:: EXERCISE AIM ::
The listing below holds a line with "(* ===== verification/Config.v ===== *)" and a line with "cache is a state". Reproduce those two lines exactly, plus everything between them.
......
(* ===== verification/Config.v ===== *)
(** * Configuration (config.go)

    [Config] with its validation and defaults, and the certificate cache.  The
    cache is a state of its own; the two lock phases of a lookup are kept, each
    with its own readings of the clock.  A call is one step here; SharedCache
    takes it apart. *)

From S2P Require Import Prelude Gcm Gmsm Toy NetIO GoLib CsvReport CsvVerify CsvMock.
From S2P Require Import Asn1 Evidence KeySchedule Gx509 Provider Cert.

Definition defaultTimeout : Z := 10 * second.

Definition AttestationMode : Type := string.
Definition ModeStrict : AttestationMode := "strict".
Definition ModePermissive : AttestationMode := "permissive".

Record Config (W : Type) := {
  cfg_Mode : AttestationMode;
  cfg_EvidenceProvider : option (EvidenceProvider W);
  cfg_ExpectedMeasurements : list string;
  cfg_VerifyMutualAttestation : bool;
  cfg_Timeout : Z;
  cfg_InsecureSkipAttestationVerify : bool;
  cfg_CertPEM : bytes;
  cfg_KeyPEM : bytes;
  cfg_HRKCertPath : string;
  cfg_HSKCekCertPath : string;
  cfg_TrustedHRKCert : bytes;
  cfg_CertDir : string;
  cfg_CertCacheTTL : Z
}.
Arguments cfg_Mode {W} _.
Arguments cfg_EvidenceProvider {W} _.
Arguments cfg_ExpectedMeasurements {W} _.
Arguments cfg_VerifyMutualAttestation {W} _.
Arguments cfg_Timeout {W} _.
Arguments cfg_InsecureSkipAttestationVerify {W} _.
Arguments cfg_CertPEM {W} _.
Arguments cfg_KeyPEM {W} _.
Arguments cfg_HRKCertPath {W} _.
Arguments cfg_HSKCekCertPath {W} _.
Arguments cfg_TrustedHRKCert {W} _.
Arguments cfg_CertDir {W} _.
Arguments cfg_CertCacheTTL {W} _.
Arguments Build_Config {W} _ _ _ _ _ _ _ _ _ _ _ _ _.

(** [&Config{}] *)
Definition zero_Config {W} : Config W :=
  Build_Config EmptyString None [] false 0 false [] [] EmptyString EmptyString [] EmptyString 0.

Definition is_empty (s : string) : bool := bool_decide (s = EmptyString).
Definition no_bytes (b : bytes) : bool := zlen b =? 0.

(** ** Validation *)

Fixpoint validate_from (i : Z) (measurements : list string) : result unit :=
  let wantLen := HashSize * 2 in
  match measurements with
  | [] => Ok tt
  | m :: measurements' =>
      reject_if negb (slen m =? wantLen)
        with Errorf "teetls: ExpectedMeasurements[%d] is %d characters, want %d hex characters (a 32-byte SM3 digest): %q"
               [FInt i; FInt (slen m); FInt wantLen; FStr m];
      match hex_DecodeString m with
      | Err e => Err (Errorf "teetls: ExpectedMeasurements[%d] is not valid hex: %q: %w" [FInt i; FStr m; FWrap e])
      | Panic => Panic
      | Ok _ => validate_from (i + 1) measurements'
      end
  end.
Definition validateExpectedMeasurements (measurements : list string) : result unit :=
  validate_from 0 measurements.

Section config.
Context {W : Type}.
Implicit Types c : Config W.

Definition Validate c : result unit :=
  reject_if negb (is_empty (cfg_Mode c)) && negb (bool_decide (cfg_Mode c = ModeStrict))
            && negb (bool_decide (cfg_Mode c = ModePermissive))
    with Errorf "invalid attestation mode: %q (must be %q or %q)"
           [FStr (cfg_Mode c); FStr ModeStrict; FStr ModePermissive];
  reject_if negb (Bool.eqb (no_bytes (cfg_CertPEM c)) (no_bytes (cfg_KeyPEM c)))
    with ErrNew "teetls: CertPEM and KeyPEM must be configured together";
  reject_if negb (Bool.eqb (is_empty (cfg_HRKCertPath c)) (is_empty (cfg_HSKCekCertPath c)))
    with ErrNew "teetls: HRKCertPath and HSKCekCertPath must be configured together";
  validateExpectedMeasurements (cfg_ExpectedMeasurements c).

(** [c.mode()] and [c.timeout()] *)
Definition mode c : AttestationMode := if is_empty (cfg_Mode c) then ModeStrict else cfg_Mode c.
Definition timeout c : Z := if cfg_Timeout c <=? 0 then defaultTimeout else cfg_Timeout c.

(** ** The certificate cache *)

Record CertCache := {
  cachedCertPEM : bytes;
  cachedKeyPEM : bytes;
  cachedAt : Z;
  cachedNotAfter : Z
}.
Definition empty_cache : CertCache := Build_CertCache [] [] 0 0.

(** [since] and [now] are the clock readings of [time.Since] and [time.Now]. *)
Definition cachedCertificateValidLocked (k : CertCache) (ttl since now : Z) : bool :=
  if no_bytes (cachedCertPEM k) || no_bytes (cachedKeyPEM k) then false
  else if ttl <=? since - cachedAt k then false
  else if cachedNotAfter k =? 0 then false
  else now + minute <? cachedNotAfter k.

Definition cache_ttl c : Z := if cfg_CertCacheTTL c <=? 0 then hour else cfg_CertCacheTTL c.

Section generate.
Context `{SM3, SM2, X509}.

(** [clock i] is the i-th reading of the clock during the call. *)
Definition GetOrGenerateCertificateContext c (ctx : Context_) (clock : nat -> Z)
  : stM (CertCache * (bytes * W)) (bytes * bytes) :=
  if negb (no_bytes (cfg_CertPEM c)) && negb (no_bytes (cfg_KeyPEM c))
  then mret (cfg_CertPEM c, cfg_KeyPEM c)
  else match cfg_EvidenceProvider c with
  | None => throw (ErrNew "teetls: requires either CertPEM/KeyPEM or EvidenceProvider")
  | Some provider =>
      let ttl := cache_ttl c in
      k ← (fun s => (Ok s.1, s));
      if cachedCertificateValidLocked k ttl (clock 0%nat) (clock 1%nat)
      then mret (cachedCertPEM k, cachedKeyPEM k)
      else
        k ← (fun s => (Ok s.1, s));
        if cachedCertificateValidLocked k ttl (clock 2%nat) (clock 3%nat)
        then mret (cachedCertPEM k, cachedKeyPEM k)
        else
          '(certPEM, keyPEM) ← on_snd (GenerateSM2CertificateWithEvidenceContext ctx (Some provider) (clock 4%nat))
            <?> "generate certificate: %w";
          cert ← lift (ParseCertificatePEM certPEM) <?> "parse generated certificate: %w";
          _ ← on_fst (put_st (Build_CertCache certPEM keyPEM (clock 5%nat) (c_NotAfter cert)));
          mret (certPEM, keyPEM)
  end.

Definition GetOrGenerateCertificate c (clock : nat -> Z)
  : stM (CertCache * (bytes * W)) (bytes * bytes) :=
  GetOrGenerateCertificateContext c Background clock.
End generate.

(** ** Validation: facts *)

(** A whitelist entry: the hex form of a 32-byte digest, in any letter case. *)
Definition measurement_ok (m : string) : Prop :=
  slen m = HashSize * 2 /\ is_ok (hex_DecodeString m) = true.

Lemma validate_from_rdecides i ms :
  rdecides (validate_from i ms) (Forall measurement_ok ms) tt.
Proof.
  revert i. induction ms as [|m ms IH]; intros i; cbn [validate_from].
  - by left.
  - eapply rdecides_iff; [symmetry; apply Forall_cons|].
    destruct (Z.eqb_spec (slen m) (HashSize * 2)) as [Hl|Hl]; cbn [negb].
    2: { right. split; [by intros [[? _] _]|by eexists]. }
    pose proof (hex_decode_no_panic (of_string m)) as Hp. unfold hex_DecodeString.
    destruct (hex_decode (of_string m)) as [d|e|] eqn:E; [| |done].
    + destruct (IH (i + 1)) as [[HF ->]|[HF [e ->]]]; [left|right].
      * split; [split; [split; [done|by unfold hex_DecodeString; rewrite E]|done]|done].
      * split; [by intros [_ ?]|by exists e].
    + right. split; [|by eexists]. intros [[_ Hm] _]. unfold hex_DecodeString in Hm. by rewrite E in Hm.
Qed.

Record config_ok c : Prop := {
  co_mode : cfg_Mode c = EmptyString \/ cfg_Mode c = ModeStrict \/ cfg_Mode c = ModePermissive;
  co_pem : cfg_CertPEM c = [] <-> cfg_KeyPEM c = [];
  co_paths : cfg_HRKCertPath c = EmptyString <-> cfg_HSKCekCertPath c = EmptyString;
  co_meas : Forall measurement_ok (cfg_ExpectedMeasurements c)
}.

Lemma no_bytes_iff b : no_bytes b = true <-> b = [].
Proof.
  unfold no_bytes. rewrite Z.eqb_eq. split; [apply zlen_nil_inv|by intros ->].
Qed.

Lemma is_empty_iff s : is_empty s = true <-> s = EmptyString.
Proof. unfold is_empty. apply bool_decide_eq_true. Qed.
......
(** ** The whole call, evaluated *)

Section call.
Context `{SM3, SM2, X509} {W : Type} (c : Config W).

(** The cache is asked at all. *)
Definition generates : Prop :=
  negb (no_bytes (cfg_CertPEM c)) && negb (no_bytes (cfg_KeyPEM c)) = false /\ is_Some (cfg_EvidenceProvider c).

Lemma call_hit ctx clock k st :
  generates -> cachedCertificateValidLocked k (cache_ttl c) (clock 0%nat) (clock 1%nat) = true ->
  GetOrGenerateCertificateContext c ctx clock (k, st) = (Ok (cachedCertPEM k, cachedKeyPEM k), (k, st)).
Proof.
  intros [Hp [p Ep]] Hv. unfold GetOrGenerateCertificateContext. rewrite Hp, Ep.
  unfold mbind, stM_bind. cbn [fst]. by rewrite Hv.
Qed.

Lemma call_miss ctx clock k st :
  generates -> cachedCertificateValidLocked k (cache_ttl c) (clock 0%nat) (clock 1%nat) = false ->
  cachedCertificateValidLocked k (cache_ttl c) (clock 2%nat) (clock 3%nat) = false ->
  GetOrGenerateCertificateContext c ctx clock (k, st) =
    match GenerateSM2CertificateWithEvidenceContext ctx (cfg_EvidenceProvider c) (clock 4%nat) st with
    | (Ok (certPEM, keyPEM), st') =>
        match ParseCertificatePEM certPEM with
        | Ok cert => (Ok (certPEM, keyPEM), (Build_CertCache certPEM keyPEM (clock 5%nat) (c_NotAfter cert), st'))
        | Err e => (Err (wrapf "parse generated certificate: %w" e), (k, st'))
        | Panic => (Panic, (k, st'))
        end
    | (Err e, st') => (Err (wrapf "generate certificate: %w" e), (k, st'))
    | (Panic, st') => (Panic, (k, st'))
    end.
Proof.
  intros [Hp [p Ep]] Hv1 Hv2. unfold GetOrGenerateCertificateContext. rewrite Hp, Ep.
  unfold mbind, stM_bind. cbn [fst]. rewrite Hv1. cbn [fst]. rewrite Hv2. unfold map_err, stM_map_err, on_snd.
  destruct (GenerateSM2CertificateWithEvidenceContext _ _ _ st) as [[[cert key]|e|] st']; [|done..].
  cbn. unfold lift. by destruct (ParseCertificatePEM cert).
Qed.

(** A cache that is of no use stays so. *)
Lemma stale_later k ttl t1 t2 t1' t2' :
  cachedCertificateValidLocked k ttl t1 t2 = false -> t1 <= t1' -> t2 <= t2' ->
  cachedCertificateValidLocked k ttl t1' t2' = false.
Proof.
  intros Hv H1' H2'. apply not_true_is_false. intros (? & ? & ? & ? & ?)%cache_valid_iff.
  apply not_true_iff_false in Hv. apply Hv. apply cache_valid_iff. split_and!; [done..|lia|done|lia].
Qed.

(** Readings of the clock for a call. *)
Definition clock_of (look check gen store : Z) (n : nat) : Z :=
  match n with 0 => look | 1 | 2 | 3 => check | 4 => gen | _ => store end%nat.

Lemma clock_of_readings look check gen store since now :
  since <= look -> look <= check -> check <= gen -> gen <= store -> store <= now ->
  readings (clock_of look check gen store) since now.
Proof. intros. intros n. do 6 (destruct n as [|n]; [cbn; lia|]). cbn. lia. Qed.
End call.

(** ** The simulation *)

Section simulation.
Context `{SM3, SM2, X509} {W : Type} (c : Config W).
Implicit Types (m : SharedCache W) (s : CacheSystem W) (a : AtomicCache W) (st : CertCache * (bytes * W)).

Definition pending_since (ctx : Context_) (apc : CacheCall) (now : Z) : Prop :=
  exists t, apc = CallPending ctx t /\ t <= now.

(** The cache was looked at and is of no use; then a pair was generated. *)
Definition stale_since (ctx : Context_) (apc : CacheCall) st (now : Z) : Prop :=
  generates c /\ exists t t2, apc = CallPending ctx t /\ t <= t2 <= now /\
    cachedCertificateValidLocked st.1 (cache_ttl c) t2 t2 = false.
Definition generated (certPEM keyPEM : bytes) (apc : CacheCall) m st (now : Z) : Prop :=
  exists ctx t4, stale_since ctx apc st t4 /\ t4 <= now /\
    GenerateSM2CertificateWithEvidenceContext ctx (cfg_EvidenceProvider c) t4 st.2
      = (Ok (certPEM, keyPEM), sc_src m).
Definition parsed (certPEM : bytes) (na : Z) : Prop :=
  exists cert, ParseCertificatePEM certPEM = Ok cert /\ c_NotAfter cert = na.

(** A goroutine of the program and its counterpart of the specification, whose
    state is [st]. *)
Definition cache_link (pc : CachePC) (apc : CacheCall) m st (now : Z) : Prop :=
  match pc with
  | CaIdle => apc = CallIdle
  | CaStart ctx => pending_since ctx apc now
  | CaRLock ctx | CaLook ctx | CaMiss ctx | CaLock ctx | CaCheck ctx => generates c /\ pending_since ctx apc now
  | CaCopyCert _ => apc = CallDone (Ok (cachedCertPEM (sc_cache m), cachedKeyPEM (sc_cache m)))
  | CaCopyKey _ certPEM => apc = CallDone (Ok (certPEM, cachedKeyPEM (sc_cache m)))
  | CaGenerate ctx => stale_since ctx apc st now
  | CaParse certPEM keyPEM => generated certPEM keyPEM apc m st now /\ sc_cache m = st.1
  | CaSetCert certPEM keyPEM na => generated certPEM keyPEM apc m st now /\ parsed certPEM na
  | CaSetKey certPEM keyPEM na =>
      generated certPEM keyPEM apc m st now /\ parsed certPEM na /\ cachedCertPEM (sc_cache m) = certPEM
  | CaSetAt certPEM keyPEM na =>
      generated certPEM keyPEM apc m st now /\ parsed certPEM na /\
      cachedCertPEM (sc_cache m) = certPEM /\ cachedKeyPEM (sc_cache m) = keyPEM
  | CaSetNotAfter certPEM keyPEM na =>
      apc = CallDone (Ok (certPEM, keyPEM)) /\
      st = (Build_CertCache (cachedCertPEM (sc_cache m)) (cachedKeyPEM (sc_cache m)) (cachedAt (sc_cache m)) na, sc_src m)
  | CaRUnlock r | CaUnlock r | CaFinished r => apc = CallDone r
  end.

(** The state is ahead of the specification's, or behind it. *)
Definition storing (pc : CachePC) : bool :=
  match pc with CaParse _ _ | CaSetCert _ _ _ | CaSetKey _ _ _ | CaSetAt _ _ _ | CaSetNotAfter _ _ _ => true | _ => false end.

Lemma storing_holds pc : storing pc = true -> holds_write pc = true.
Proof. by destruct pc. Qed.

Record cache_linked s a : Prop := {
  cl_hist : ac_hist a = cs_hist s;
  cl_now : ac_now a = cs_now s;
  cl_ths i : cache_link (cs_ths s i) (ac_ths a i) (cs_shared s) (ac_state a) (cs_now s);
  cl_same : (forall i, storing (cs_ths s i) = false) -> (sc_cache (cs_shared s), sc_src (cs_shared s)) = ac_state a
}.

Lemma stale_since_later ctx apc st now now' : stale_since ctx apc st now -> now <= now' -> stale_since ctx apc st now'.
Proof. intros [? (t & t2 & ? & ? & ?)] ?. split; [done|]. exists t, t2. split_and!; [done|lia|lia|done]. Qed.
......
:: OUTPUT FOR THIS TASK ::
(* ===== verification/Config.v ===== *)
(** * Configuration (config.go)

    [Config] with its validation and defaults, and the certificate cache.  The
    cache is a state of its own; the two lock phases of a lookup are kept, each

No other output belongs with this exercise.